Bay State's FORUM Pharma Lays Off 89 After Two Failed Clinical Trials

Bay State's FORUM Pharma Lays Off 89 After Two Failed Clinical Trials
March 25, 2016
By Mark Terry, Breaking News Staff

Waltham, Mass.-based FORUM Pharmaceuticals, in light of two Phase III trial disappointments, is laying off half its staff and restructuring the company.

In September 2015, the U.S. Food and Drug Administration (FDA) advised FORUM to halt its clinical trials of encenicline for Alzheimer’s disease. A small number of serious gastrointestinal (GI) side effects had been observed.

Also, a second trial in cognitive impairment in schizophrenia (CIS) has been placed on a clinical hold. That trial hold was lifted in November. In June 2015, FORUM received Fast Track designation from the FDA to study encenicline to treat CIS.

Encenicline is an oral, highly brain-penetrant, selective agonist of the alpha 7 receptor that is found in hippocampal and cortical neurons involved in cognition, or thinking. FORUM believes the drug activates alpha 7 receptors to increase its response to a naturally occurring neurotransmitter called acetylcholine. This, in turn, is believed to activate brain networks related to sensory gating, attention and cognition.

On March 21, the company notified the State of Massachusetts that it was laying off 77 employees over a 30-day period starting May 20. Another 12 staffers, the filing warned, could be laid off “if the company receives adverse clinical trial data.”

And then on March 24, FORUM announced topline results from two Phase III clinical trials in the CIS studies. Although encenicline showed a positive safety and tolerability profile, the drug failed to meet its co-primary endpoints in either study.

“These results were not what we might have hoped for on behalf of our patients,” said Deborah Dunsire, president and chief executive officer of FORUM, in a statement. “We wish to thank over 1,500 patients who participated as well as the investigators at more than 200 clinical sites.”

Although data is continuing to be analyzed, the trial showed unexpected high response rates from the placebo group in both trials.

As a result, the company announced it will undergo significant restructuring to, as the company stated, “appropriately scale its spending and resources and to evaluate a potential path forward, if any.”

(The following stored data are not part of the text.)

(** ** Parity that is not regenerated *)

(** C32: a repair may write parity that was never computed.  Take any read that is not a
    resilver, a scrub for instance, for which as many columns have failed as there is
    parity, one of them unexpectedly, and all parity columns have been tried.  Its completion
    returns; it succeeds if no data column has failed and the checksum is right; and
    whenever it succeeds, it issues for every parity column that failed a repair that
    writes what the buffer of the column held when the children were done, whatever that
    is, and not the parity of the data. *)
Theorem scrub_repairs_with_stale_parity kmem_alloc zio_buf_alloc general zio_checksum_error z ts rm :
  allocates kmem_alloc -> allocates zio_buf_alloc -> rm_wf rm -> zf_write z = false -> zf_resilver z = false -> length ts = 5%nat ->
  zlen (those (failed rm) 0 (rm_cols rm)) = rm_firstdatacol rm -> those (unread rm) 0 (rm_firstdatacol rm) = [] -> those (unexpected rm) 0 (rm_cols rm) <> [] ->
  exists rm' ev d, vdev_raidz_io_done kmem_alloc zio_buf_alloc general zio_checksum_error z true ts 0 rm = Ok (rm', ev, d) /\
    (those (failed rm) (rm_firstdatacol rm) (rm_cols rm) = [] -> (zio_checksum_error (RaidzIo.io_buffer rm)).1 = 0 -> d = Done 0) /\
    (d = Done 0 -> forall c, 0 <= c < rm_firstdatacol rm -> err rm c <> 0 ->
      exists io, In (EIssue io) ev /\ ci_write io = true /\ ci_repair io = true /\ (ci_devidx io, ci_offset io, ci_size io) = spot (colat rm c) /\ ci_data io = Some (dat rm c)).
Proof.
  intros Hk Ha Hw Hz Hr Hl Hf Hu Hx. assert (Hu0 : zlen (those (unread rm) 0 (rm_firstdatacol rm)) = 0) by (by rewrite Hu).
  destruct (wp_elim _ _ (io_done_read kmem_alloc zio_buf_alloc general zio_checksum_error z Hk Ha rm Hw true ts 0 Hz Hl)) as ([[rm' ev] d] & E & _ & _). exists rm', ev, d. split; [done|]. split.
  - intros Hd Hck. revert E. unfold vdev_raidz_io_done. rewrite io_done_count_ok, Hz, bind_Ok by done. unfold io_done_correct. cbn [total_errors parity_untried data_errors parity_errors unexpected_errors]. rewrite Hd, Hf, Hu0, Z.sub_0_r, Z.leb_refl. cbn [length Z.of_nat Z.eqb].
    destruct (verify_map zio_checksum_error rm) as (Ev & _ & _). destruct (raidz_checksum_verify zio_checksum_error rm) as [ret rm1]. cbn [fst] in Ev. rewrite Ev, Hck. cbn [Z.eqb]. intros E. binv E. destruct a as [[rm2 ev2] o].
    change (Z.of_nat 0 =? 0) with true in E0. cbv iota in E0. assert (exists n, o = Some n) as [n ->] by (destruct (_ || _); [binv E0; destruct a as [[? ?] ?]|]; injection E0 as <- <- <-; by eexists).
    unfold io_done_finish in E. destruct (_ && _); [binv E|]; by injection E as <- <- <-.
  - intros -> c Hc He. pose proof (wf_first _ Hw). pose proof (wf_cols _ Hw). destruct (done_stale kmem_alloc zio_buf_alloc general zio_checksum_error z Hk Ha rm Hw ts rm' ev Hz Hr Hf Hu0 Hx E) as (Hsh & Hw' & Hd & Hrep).
    eexists. split; [apply (Hrep c); [lia|done]|]. split; [done|]. split; [done|]. pose proof (wf_cols _ Hw'). rewrite (shape_cols _ _ Hsh) in *.
    destruct (rd_colat rm' c ltac:(lia)) as (_ & L' & D' & _). destruct (rd_colat rm c ltac:(lia)) as (_ & L & _). pose proof (shape_skel _ _ (Z.to_nat c) Hsh) as Sk. rewrite L, L' in Sk. cbn in Sk.
    destruct (colat rm' c), (colat rm c). injection Sk as -> -> ->. split; [done|]. cbn in D' |- *. by rewrite D', Hd by lia.
Qed.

Alzheimer’s and other neurobiological areas such as schizophrenia are notoriously difficult to study and develop drugs for. In Dec. 2014, Swiss-based Roche announced it was discontinuing Scarlet RoAD, a Phase III study of gantenerumab on pre-dementia Alzheimer’s disease. In July 2015, Roche, in an agreement with Germany-based Evotec, announced that its Phase IIb clinical study of sembragiline in Alzheimer’s failed to meet its primary endpoint.

In 2012, Eli Lilly and Company had disappointing results in its Alzheimer’s drug, solanezumab. It then shifted its focus to a subgroup of AD patients with a mild form of the disease that responded to the drug.

According to a 2014 report by the Alzheimer’s Research UK, between 2002 and 2012, 244 Alzheimer’s drugs were tested and only one was approved, Lundbeck A/S ’s Ebixa. Even those few drugs on the market aren’t considered to be very effective. The most successful AD drug on the market is Eisai Company, Ltd.’s Aracept. Others are Exelon, by Novartis , Razadyne by Janssen, and Nemenda, by Actavis .

In March 2015, Biogen, Inc. positive results for its Alzheimer’s drug, aducanumab. Even so, the drug appears to break up amyloid plaques, which are believed to be one of the causes of cognition problems in Alzheimer’s patients, but the data indicating the drug slowed disease progression wasn’t quite as convincing.

Dublin-based Prothena appears to be making some headway on drugs for AL amyloidosis and Parkinson’s disease, although they are still in very early trials. And New York-based Intra-Cellular Therapies is showing some positive results in two Phase III trials for bipolar depression and schizophrenia.